▶ [ASSIGNED TASK]
Output the records that follow, with every character intact.

=== INFORMATION ===

(** X8. Every ttl that a call hands to the memory cache is a number
    between 1 and [MAX_DAT_DNS_TTL], a week, and every ttl that it
    hands to [pCache.write] a number between 0 and a week, with one
    exception: after a DNS-over-HTTPS probe that failed while the
    well-known probe is switched off, both are handed [undefined] as
    key and as ttl.  Both writes are made under the normalized name. *)
Theorem stored_ttl_is_bounded (p : Platform) (cfg : Config) (w : World)
    (name : string) (opts : Options) (c : MemoryCache.t) (n : string)
    (nm : string) (v : Js.value) (t : option Z) :
  normalize p name = Normal n ->
  (In (CacheSet nm v t) (effects (resolveName p cfg w name opts c)) ->
   nm = n /\
   ((exists z, t = Some z /\ 1 <= z <= 604800) \/
    (t = None /\ v = Undefined /\
     noDnsOverHttps opts = false /\ noWellknownDat opts = true /\
     exists e, outcome (dnsOverHttps_lookup p cfg w n c) = Throw e))) /\
  (In (PersistWrite nm v t) (effects (resolveName p cfg w name opts c)) ->
   nm = n /\
   ((exists z, t = Some z /\ 0 <= z <= 604800) \/
    (t = None /\ v = Undefined /\
     noDnsOverHttps opts = false /\ noWellknownDat opts = true /\
     exists e, outcome (dnsOverHttps_lookup p cfg w n c) = Throw e))).
Proof.
  intros Hn.
  destruct (test (hashRegex cfg) n) eqn:Ht.
  { rewrite (resolveName_key p cfg w name opts c n Hn Ht). split; intros []. }
  destruct (resolveName_route p cfg w name opts c n Hn Ht) as (rt & Hrt & _ & _ & Ha & _).
  assert (Hb : forall r, rt = ByDnsOverHttps r \/ rt = ByWellKnown r ->
                         0 <= ttl r <= 604800).
  { intros r [-> | ->]; cbn [route_taken] in Hrt.
    - destruct Hrt as (_ & _ & Ho). exact (dnsOverHttps_lookup_ttl p cfg w n c r Ho).
    - destruct Hrt as (_ & _ & _ & Ho). exact (wellKnown_lookup_ttl cfg w n c r Ho). }
  assert (Hlone : rt = DohFailedAlone ->
                  noDnsOverHttps opts = false /\ noWellknownDat opts = true /\
                  exists e, outcome (dnsOverHttps_lookup p cfg w n c) = Throw e).
  { intros ->. cbn [route_taken] in Hrt. destruct Hrt as (_ & Hd & Hw & He). auto. }
  clear Hrt.
  split; intros Hin.
  - apply (In_filter_actions is_CacheSet) in Hin; [|apply emit_not_CacheSet|reflexivity].
    rewrite Ha in Hin. clear Ha.
    destruct rt; cbn [route_actions] in Hin;
      unfold cache_read, doh_sent, stored, fallen_back in Hin;
      try rewrite bool_decide_ttl_zero in Hin;
      try (specialize (Hb r); destruct (Z.eqb_spec (ttl r) 0));
      revert Hin;
      repeat match goal with |- context [if ?b then _ else _] => destruct b eqn:? end;
      cbn [app In]; intros Hin;
      repeat (destruct Hin as [Hin|Hin]; try discriminate); try contradiction;
      inversion Hin; subst; (split; [reflexivity|]);
      first [ right; destruct (Hlone eq_refl) as (Hd & Hw & He); now auto
            | left; eexists; split; [reflexivity|];
              first [lia | assert (0 <= ttl r <= 604800) by auto; lia] ].
  - apply (In_filter_actions is_PersistWrite) in Hin; [|apply emit_not_PersistWrite|reflexivity].
    rewrite Ha in Hin. clear Ha.
    destruct rt; cbn [route_actions] in Hin;
      unfold cache_read, doh_sent, stored, fallen_back in Hin;
      revert Hin;
      repeat match goal with |- context [if ?b then _ else _] => destruct b eqn:? end;
      cbn [app In]; intros Hin;
      repeat (destruct Hin as [Hin|Hin]; try discriminate); try contradiction;
      inversion Hin; subst; (split; [reflexivity|]);
      first [ right; destruct (Hlone eq_refl) as (Hd & Hw & He); now auto
            | left; eexists; split; [reflexivity|]; auto ].
Qed.

(* ================================================================== *)
(** ** A well-known record that cannot be used *)

Lemma wellKnown_lookup_200 (cfg : Config) (w : World) (n : string) (c : MemoryCache.t) :
  statusCode (https_get w (wk_req cfg n)) = 200 ->
  outcome (wellKnown_lookup cfg w n c)
  = outcome (parseWellknownDatRecord n (body (https_get w (wk_req cfg n)))
               (protocolRegex cfg) (recordName cfg) c).
Proof.
  intros H200.
  unfold wellKnown_lookup, fetchWellKnownRecord. unfold bind at 1 2. unfold tell at 1, ret at 1.
  fold (wk_req cfg n). rewrite H200. cbn [Z.eqb Pos.eqb orb negb].
  unfold bind at 1.
  destruct (parseWellknownDatRecord n _ _ _ c) as [[[r|e] c1] t1]; reflexivity.
Qed.
Definition show_float (f : float64) : string :=
  match f with
  | FNaN => "nan"
  | FInf true => "-inf"
  | FInf false => "inf"
  | FFin q =>
      let n := Z.abs (Qnum q) in
      let d := Z.pos (Qden q) in
      (if Z.ltb (Qnum q) 0 then "-" else "")
      ++ str_of_int (n / d) ++ "." ++ fraction 17 (n mod d) d
  end.

Definition parse_number_cell (s : string) : option num :=
  match py_int s with
  | Some z => Some (NInt z)
  | None =>
      match parse_float s with
      | Some f => Some (NFloat f)
      | None => None
      end
  end.

#[export] Instance exact_numerics : PyNumerics := {|
  float_of_int := fun z => FFin (inject_Z z);
  py_float := parse_float;
  float_repr := show_float;
  pd_parse_number := parse_number_cell
|}.

(** Patterns of plain characters and dots. *)
Definition supported (pat : string) : bool :=
  all_chars (fun c => negb (re_special c) || Ascii.eqb c ".") pat.

Fixpoint match_here (pat s : string) : bool :=
  match pat, s with
  | EmptyString, _ => true
  | String p pat', String c s' =>
      (if Ascii.eqb p "." then negb (Ascii.eqb c "010")
       else Ascii.eqb (lower_char p) (lower_char c))
      && match_here pat' s'
  | String _ _, EmptyString => false
  end.

Fixpoint search (pat s : string) : bool :=
  match_here pat s ||
  match s with
  | EmptyString => false
  | String _ s' => search pat s'
  end.

Lemma plain_not_dot c : re_special c = false -> Ascii.eqb c "." = false.
Proof.
  unfold re_special. cbn [existsb]. intros H.
  apply orb_false_iff in H. apply H.
Qed.

Lemma plain_supported pat : plain_pattern pat = true -> supported pat = true.
Proof.
  unfold plain_pattern, supported. induction pat as [|c pat IH]; simpl; [reflexivity|].
  intros H. apply andb_true_iff in H. destruct H as [-> H]. simpl. apply IH, H.
Qed.

Lemma match_here_plain pat : forall s,
  plain_pattern pat = true -> match_here pat s = startswith (lower pat) (lower s).
Proof.
  unfold plain_pattern. induction pat as [|p pat IH]; intros s H; [reflexivity|].
  simpl in H. apply andb_true_iff in H. destruct H as [Hp H].
  apply negb_true_iff, plain_not_dot in Hp.
  destruct s as [|c s]; simpl; [reflexivity|].
  rewrite Hp, (IH s H). reflexivity.
Qed.

Lemma search_plain pat s :
  plain_pattern pat = true -> search pat s = contains (lower pat) (lower s).
Proof.
  intros H. induction s as [|c s IH]; simpl.
  - rewrite (match_here_plain pat "" H). reflexivity.
  - rewrite (match_here_plain pat (String c s) H), IH. reflexivity.
Qed.

Lemma search_dot c s : c <> "010"%char -> search "." (String c s) = true.
Proof.
  intros H. apply Ascii.eqb_neq in H. simpl. rewrite H. reflexivity.
Qed.

#[export] Instance plain_dot_regex : PyRegex := {|
  re_compiles := supported;
  re_search_icase := search;
  re_plain_compiles := plain_supported;
  re_plain := fun pat s H => search_plain pat s H;
  re_dot_compiles := eq_refl;
  re_dot := search_dot
|}.

End Reference.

===

▶ [PROBLEM SOLUTION]
(** X8. Every ttl that a call hands to the memory cache is a number
    between 1 and [MAX_DAT_DNS_TTL], a week, and every ttl that it
    hands to [pCache.write] a number between 0 and a week, with one
    exception: after a DNS-over-HTTPS probe that failed while the
    well-known probe is switched off, both are handed [undefined] as
    key and as ttl.  Both writes are made under the normalized name. *)
Theorem stored_ttl_is_bounded (p : Platform) (cfg : Config) (w : World)
    (name : string) (opts : Options) (c : MemoryCache.t) (n : string)
    (nm : string) (v : Js.value) (t : option Z) :
  normalize p name = Normal n ->
  (In (CacheSet nm v t) (effects (resolveName p cfg w name opts c)) ->
   nm = n /\
   ((exists z, t = Some z /\ 1 <= z <= 604800) \/
    (t = None /\ v = Undefined /\
     noDnsOverHttps opts = false /\ noWellknownDat opts = true /\
     exists e, outcome (dnsOverHttps_lookup p cfg w n c) = Throw e))) /\
  (In (PersistWrite nm v t) (effects (resolveName p cfg w name opts c)) ->
   nm = n /\
   ((exists z, t = Some z /\ 0 <= z <= 604800) \/
    (t = None /\ v = Undefined /\
     noDnsOverHttps opts = false /\ noWellknownDat opts = true /\
     exists e, outcome (dnsOverHttps_lookup p cfg w n c) = Throw e))).
Proof.
  intros Hn.
  destruct (test (hashRegex cfg) n) eqn:Ht.
  { rewrite (resolveName_key p cfg w name opts c n Hn Ht). split; intros []. }
  destruct (resolveName_route p cfg w name opts c n Hn Ht) as (rt & Hrt & _ & _ & Ha & _).
  assert (Hb : forall r, rt = ByDnsOverHttps r \/ rt = ByWellKnown r ->
                         0 <= ttl r <= 604800).
  { intros r [-> | ->]; cbn [route_taken] in Hrt.
    - destruct Hrt as (_ & _ & Ho). exact (dnsOverHttps_lookup_ttl p cfg w n c r Ho).
    - destruct Hrt as (_ & _ & _ & Ho). exact (wellKnown_lookup_ttl cfg w n c r Ho). }
  assert (Hlone : rt = DohFailedAlone ->
                  noDnsOverHttps opts = false /\ noWellknownDat opts = true /\
                  exists e, outcome (dnsOverHttps_lookup p cfg w n c) = Throw e).
  { intros ->. cbn [route_taken] in Hrt. destruct Hrt as (_ & Hd & Hw & He). auto. }
  clear Hrt.
  split; intros Hin.
  - apply (In_filter_actions is_CacheSet) in Hin; [|apply emit_not_CacheSet|reflexivity].
    rewrite Ha in Hin. clear Ha.
    destruct rt; cbn [route_actions] in Hin;
      unfold cache_read, doh_sent, stored, fallen_back in Hin;
      try rewrite bool_decide_ttl_zero in Hin;
      try (specialize (Hb r); destruct (Z.eqb_spec (ttl r) 0));
      revert Hin;
      repeat match goal with |- context [if ?b then _ else _] => destruct b eqn:? end;
      cbn [app In]; intros Hin;
      repeat (destruct Hin as [Hin|Hin]; try discriminate); try contradiction;
      inversion Hin; subst; (split; [reflexivity|]);
      first [ right; destruct (Hlone eq_refl) as (Hd & Hw & He); now auto
            | left; eexists; split; [reflexivity|];
              first [lia | assert (0 <= ttl r <= 604800) by auto; lia] ].
  - apply (In_filter_actions is_PersistWrite) in Hin; [|apply emit_not_PersistWrite|reflexivity].
    rewrite Ha in Hin. clear Ha.
    destruct rt; cbn [route_actions] in Hin;
      unfold cache_read, doh_sent, stored, fallen_back in Hin;
      revert Hin;
      repeat match goal with |- context [if ?b then _ else _] => destruct b eqn:? end;
      cbn [app In]; intros Hin;
      repeat (destruct Hin as [Hin|Hin]; try discriminate); try contradiction;
      inversion Hin; subst; (split; [reflexivity|]);
      first [ right; destruct (Hlone eq_refl) as (Hd & Hw & He); now auto
            | left; eexists; split; [reflexivity|]; auto ].
Qed.

(* ================================================================== *)
(** ** A well-known record that cannot be used *)

Lemma wellKnown_lookup_200 (cfg : Config) (w : World) (n : string) (c : MemoryCache.t) :
  statusCode (https_get w (wk_req cfg n)) = 200 ->
  outcome (wellKnown_lookup cfg w n c)
  = outcome (parseWellknownDatRecord n (body (https_get w (wk_req cfg n)))
               (protocolRegex cfg) (recordName cfg) c).
Proof.
  intros H200.
  unfold wellKnown_lookup, fetchWellKnownRecord. unfold bind at 1 2. unfold tell at 1, ret at 1.
  fold (wk_req cfg n). rewrite H200. cbn [Z.eqb Pos.eqb orb negb].
  unfold bind at 1.
  destruct (parseWellknownDatRecord n _ _ _ c) as [[[r|e] c1] t1]; reflexivity.
Qed.
Definition show_float (f : float64) : string :=
  match f with
  | FNaN => "nan"
  | FInf true => "-inf"
  | FInf false => "inf"
  | FFin q =>
      let n := Z.abs (Qnum q) in
      let d := Z.pos (Qden q) in
      (if Z.ltb (Qnum q) 0 then "-" else "")
      ++ str_of_int (n / d) ++ "." ++ fraction 17 (n mod d) d
  end.

Definition parse_number_cell (s : string) : option num :=
  match py_int s with
  | Some z => Some (NInt z)
  | None =>
      match parse_float s with
      | Some f => Some (NFloat f)
      | None => None
      end
  end.

#[export] Instance exact_numerics : PyNumerics := {|
  float_of_int := fun z => FFin (inject_Z z);
  py_float := parse_float;
  float_repr := show_float;
  pd_parse_number := parse_number_cell
|}.

(** Patterns of plain characters and dots. *)
Definition supported (pat : string) : bool :=
  all_chars (fun c => negb (re_special c) || Ascii.eqb c ".") pat.

Fixpoint match_here (pat s : string) : bool :=
  match pat, s with
  | EmptyString, _ => true
  | String p pat', String c s' =>
      (if Ascii.eqb p "." then negb (Ascii.eqb c "010")
       else Ascii.eqb (lower_char p) (lower_char c))
      && match_here pat' s'
  | String _ _, EmptyString => false
  end.

Fixpoint search (pat s : string) : bool :=
  match_here pat s ||
  match s with
  | EmptyString => false
  | String _ s' => search pat s'
  end.

Lemma plain_not_dot c : re_special c = false -> Ascii.eqb c "." = false.
Proof.
  unfold re_special. cbn [existsb]. intros H.
  apply orb_false_iff in H. apply H.
Qed.

Lemma plain_supported pat : plain_pattern pat = true -> supported pat = true.
Proof.
  unfold plain_pattern, supported. induction pat as [|c pat IH]; simpl; [reflexivity|].
  intros H. apply andb_true_iff in H. destruct H as [-> H]. simpl. apply IH, H.
Qed.

Lemma match_here_plain pat : forall s,
  plain_pattern pat = true -> match_here pat s = startswith (lower pat) (lower s).
Proof.
  unfold plain_pattern. induction pat as [|p pat IH]; intros s H; [reflexivity|].
  simpl in H. apply andb_true_iff in H. destruct H as [Hp H].
  apply negb_true_iff, plain_not_dot in Hp.
  destruct s as [|c s]; simpl; [reflexivity|].
  rewrite Hp, (IH s H). reflexivity.
Qed.

Lemma search_plain pat s :
  plain_pattern pat = true -> search pat s = contains (lower pat) (lower s).
Proof.
  intros H. induction s as [|c s IH]; simpl.
  - rewrite (match_here_plain pat "" H). reflexivity.
  - rewrite (match_here_plain pat (String c s) H), IH. reflexivity.
Qed.

Lemma search_dot c s : c <> "010"%char -> search "." (String c s) = true.
Proof.
  intros H. apply Ascii.eqb_neq in H. simpl. rewrite H. reflexivity.
Qed.

#[export] Instance plain_dot_regex : PyRegex := {|
  re_compiles := supported;
  re_search_icase := search;
  re_plain_compiles := plain_supported;
  re_plain := fun pat s H => search_plain pat s H;
  re_dot_compiles := eq_refl;
  re_dot := search_dot
|}.

End Reference.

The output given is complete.